There’s a silent epidemic out there costing smaller business operators a small fortune. That epidemic is being convinced by less scrupulous web designers to switch website platforms when they don’t really need to.
This occurs when the small business operator is convinced they need an entirely new website when really they may just need a new website design or search engine optimisation. Instead, they replace the entire website and its underlying platform with the considerable price tag that comes with it. And like many technology rip-offs, it takes advantage of the relatively poor understanding of just how websites operate.

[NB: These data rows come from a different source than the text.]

Definition decompressPoint (bigX : Z) (ybit : bool) : outcome Z :=
  x ← SetByteSlice (big_Bytes bigX);
  dlet x3 := Mul (SquareVal x) x in
  dlet x3 := Normalize (Add x3 fieldB) in
  dlet y := Normalize (SqrtVal x3) in
  dlet y := (if negb (Bool.eqb ybit (IsOdd y)) then Normalize (NegateVal y 1) else y) in
  dlet y2 := Normalize (SquareVal y) in
  if negb (Equals y2 x3) then Err (errorString "invalid square root")
  else if negb (Bool.eqb ybit (IsOdd y)) then Err (errorString "ybit doesn't match oddness")
  else Ok (big_SetBytes (Bytes y)).

(** [pubKeyStr[0]] and the subslices of a string that is not empty. *)
Definition key_byte (s : bytes) : Z := byte.unsigned (hd Byte.x00 s).

Definition IsCompressedPubKey (pubKey : bytes) : bool :=
  (len pubKey =? PubKeyBytesLenCompressed) && (Z.ldiff (key_byte pubKey) 0x1 =? pubkeyCompressed).

Definition ParsePubKey (pubKeyStr : bytes) : outcome PublicKey :=
  if len pubKeyStr =? 0 then Err (errorString "pubkey string is empty")
  else
  let format := key_byte pubKeyStr in
  let ybit := Z.land format 0x1 =? 0x1 in
  let format := Z.land format 0xfe in
  if len pubKeyStr =? PubKeyBytesLenUncompressed then
    if negb (format =? pubkeyUncompressed) && negb (format =? pubkeyHybrid)
    then Err (errorString "invalid magic in pubkey str")
    else
    let X := big_SetBytes (take 32 (drop 1 pubKeyStr)) in
    let Y := big_SetBytes (drop 33 pubKeyStr) in
    if (format =? pubkeyHybrid) && negb (Bool.eqb ybit (isOdd Y))
    then Err (errorString "ybit doesn't match oddness")
    else if secp256k1_P <=? X then Err (errorString "pubkey X parameter is >= to P")
    else if secp256k1_P <=? Y then Err (errorString "pubkey Y parameter is >= to P")
    else
    ok ← IsOnCurve X Y;
    if negb ok then Err (errorString "pubkey isn't on secp256k1 curve")
    else mret {| pk_X := X; pk_Y := Y |}
  else if len pubKeyStr =? PubKeyBytesLenCompressed then
    if negb (format =? pubkeyCompressed)
    then Err (errorString "invalid magic in compressed pubkey string")
    else
    let X := big_SetBytes (take 32 (drop 1 pubKeyStr)) in
    Y ← decompressPoint X ybit;
    mret {| pk_X := X; pk_Y := Y |}
  else Err (errorString "invalid pub key length").

(** [for i := 0; i < int(size)-len(src); i++ { dst = append(dst, 0) }; append(dst, src...)] *)
Definition paddedAppend (size : Z) (dst src : bytes) : bytes :=
  dst ++ replicate (Z.to_nat (size - len src)) Byte.x00 ++ src.

Definition SerializeUncompressed (p : PublicKey) : bytes :=
  let b := [byte.of_Z pubkeyUncompressed] in
  let b := paddedAppend 32 b (big_Bytes (pk_X p)) in
  paddedAppend 32 b (big_Bytes (pk_Y p)).

Definition SerializeCompressed (p : PublicKey) : bytes :=
  let format := if isOdd (pk_Y p) then Z.lor pubkeyCompressed 0x1 else pubkeyCompressed in
  paddedAppend 32 [byte.of_Z format] (big_Bytes (pk_X p)).

Definition SerializeHybrid (p : PublicKey) : bytes :=
  let format := if isOdd (pk_Y p) then Z.lor pubkeyHybrid 0x1 else pubkeyHybrid in
  let b := paddedAppend 32 [byte.of_Z format] (big_Bytes (pk_X p)) in
  paddedAppend 32 b (big_Bytes (pk_Y p)).

Definition IsEqual (p otherPubKey : PublicKey) : bool :=
  (pk_X p =? pk_X otherPubKey) && (pk_Y p =? pk_Y otherPubKey).

(** * Values of the field expressions *)

Abbreviation P := secp256k1_P.

Lemma P_bounds : 2 <= P < 2 ^ 256.
Proof. split; [apply Z.prime_ge_2, secp256k1_P_prime|reflexivity]. Qed.

(** The right-hand side of the equation of the curve. *)
Definition curve_rhs (x : Z) : Z := (x * x * x + curve_B) mod P.

Definition on_curve (x y : Z) : Prop := (y * y) mod P = curve_rhs x.

#[export] Instance on_curve_dec x y : Decision (on_curve x y).
Proof. unfold on_curve. apply _. Defined.

Lemma field_of_big x :
  0 <= x < 2 ^ 256 ->
  exists f, SetByteSlice (big_Bytes x) = Ok f /\ normalized f /\ value f = x.
Proof.
  intros Hx. destruct (SetByteSlice_spec (big_Bytes x)) as (f & Hf & Hn & Hv).
  - apply (big_Bytes_le x 32); [done|lia].
  - exists f. rewrite big_SetBytes_Bytes in Hv by lia. done.
Qed.

Lemma Square_normal f :
  magnitude 8 f -> reduced (Normalize (SquareVal f)) (value f * value f).
Proof.
  intros Hf. rewrite SquareVal_Mul2. destruct (Mul2_value f f Hf Hf) as [Hm Hv].
  destruct (Normalize_reduced (Mul2 f f)) as [Hn E]; [apply (magnitude_mono 1); [done|lia]|].
  split; [done|]. by rewrite E.
Qed.

Lemma cube_value f :
  magnitude 8 f ->
  magnitude 1 (Mul (SquareVal f) f) /\ value (Mul (SquareVal f) f) mod P = (value f * value f * value f) mod P.
Proof.
  intros Hf. rewrite SquareVal_Mul2. destruct (Mul2_value f f Hf Hf) as [Hm Hv].
  destruct (Mul2_value (Mul2 f f) f) as [Hm' Hv']; [apply (magnitude_mono 1); [done|lia]|done|].
  split; [done|]. unfold Mul. by rewrite Hv', <-Zmult_mod_idemp_l, Hv, Zmult_mod_idemp_l.
Qed.

Lemma reduced_range f v : reduced f v -> 0 <= value f < P.
Proof. intros [_ ->]. apply Z.mod_pos_bound. pose proof P_bounds. lia. Qed.

(** The right-hand side, as both functions compute it. *)
Lemma rhs_value f g :
  magnitude 8 f -> magnitude 2 g -> value g = value (Mul (SquareVal f) f) + curve_B ->
  normalized (Normalize g) /\ value (Normalize g) = curve_rhs (value f).
Proof.
  intros Hf Hg E. destruct (cube_value f Hf) as [_ Hc].
  destruct (Normalize_reduced g) as [Hn Hv]; [apply (magnitude_mono 2); [done|lia]|].
  split; [done|]. rewrite Hv, E. unfold curve_rhs. by rewrite <-Zplus_mod_idemp_l, Hc, Zplus_mod_idemp_l.
Qed.

Lemma IsOnCurve_spec x y :
  0 <= x < 2 ^ 256 -> 0 <= y < 2 ^ 256 -> IsOnCurve x y = Ok (bool_decide (on_curve x y)).
Proof.
  intros Hx Hy. destruct (field_of_big x Hx) as (fx & Ex & Nx & Vx).
  destruct (field_of_big y Hy) as (fy & Ey & Ny & Vy).
  unfold IsOnCurve, bigAffineToField. rewrite Ex. cbn [mbind outcome_bind]. rewrite Ey.
  cbn [mbind outcome_bind mret outcome_ret]. unfold Let_In.
  apply normalized_magnitude in Nx, Ny.
  destruct (Square_normal fy) as [Nl El]; [apply (magnitude_mono 1); [done|lia]|].
  assert (M8 : magnitude 8 fx) by (apply (magnitude_mono 1); [done|lia]).
  destruct (cube_value fx M8) as [Mc _].
  destruct (AddInt_spec 1 7 _ Mc) as [Ma Va]; [lia|by compute|].
  destruct (rhs_value fx _ M8 Ma Va) as [Nr Er].
  rewrite (Equals_spec _ _ Nl Nr), El, Er, Vx, Vy. f_equal.
  unfold on_curve. apply eq_true_iff_eq. by rewrite Z.eqb_eq, bool_decide_eq_true.
Qed.

(** * Point decompression *)

(** The candidate root, and the one with the parity asked for. *)
Definition root_of (c : Z) : Z := c ^ ((P + 1) / 4) mod P.
Definition root_with (c : Z) (ybit : bool) : Z :=
  if Bool.eqb ybit (Z.odd (root_of c)) then root_of c else (- root_of c) mod P.

Lemma fieldB_value : magnitude 1 fieldB /\ value fieldB = curve_B.
Proof. vm_compute. repeat split; discriminate. Qed.

Lemma Sqrt_normal f :
  magnitude 8 f -> value f = value f mod P ->
  normalized (Normalize (SqrtVal f)) /\ value (Normalize (SqrtVal f)) = root_of (value f).
Proof.
  intros Hf E. destruct (SqrtVal_power f Hf) as (Hm & _ & Hp).
  destruct (Normalize_reduced (SqrtVal f)) as [Hn Hv]; [apply (magnitude_mono 8); [done|lia]|].
  split; [exact Hn|]. rewrite Hv. exact Hp.
Qed.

Perhaps this is best illustrated in a recent real-life anecdote.
Tricks for new players
A venue owner recently posted a query on an online business forum of their need for an affordable website platform that could perform a range of integrated functions the business required. Typically, the owner was greeted with unqualified responses from many who had a vested interest in the platform they were promoting. Luckily my response was sufficient to cut-through enough to earn an enquiry from the business operator. And in examining their requirements and budget, identified a single integrated platform that would easily accommodate them.
It was at this point that the conversation took a sudden twist.
A platform for problems
“Oh we had that platform before but we were unhappy with the website designer so we switched to another platform”.
Not for the first time, I wrung my hands in despair for the costs this business operator had unnecessarily spent due to a combination of their own lack of knowledge and the lack of ethics on the part of one or more web professionals. The first mistake the business operator made was not understanding the difference between platform and professional. These days the two are usually entirely independent of each other.
Your digital building blocks
Most web designers use existing website platforms as the basis to the websites they create because of the massive savings that approach represents compared to building a website from scratch. These platforms include, or can be bundled to include, all of the features you are ever likely to need at greatly reduced prices from the equivalent of years gone by. The additional beauty of these systems is that if you ever have an issue with the web designer in question, you can simply hire another to build on the handiwork of their predecessor. And this is where this business operator fell over.
Multiplying the cost
Instead of understanding the platform they were using and simply finding another web designer who uses the same platform, they replaced both designer and platform, drastically inflating the price in the process. Unfortunately, many business operators are passengers on the same boat. They don’t know what platform their website sits on and so risk situations and cost like this. Given the number of features website platforms offer these days, its increasingly unlikely that you will need to switch platforms when a simple re-design, renovation or optimisation will suffice.
An expensive lesson
How much will you save by understanding this? It will vary depending on the size and complexity of your website, but as a rule of thumb, anywhere between 50% and 80% of the cost of a complete replacement. Given professional websites can cost well into five figures, that’s a very significant sum of money.
So as a matter of urgency, its important that you fully understand which platform you website was ‘built in’. If it isn’t reasonably obvious (your website estimate is a great place to start), then you need to approach your website professional to find out.
Oh and the second mistake that was made in the scenario above?
The replacement web professional not identifying the existing platform and quoting to replace the entire website platform instead of just the design elements. The result is that this business operator now has the additional cost of switching back to the original platform! So that replacement cost is replicated yet again – a very expensive lesson indeed.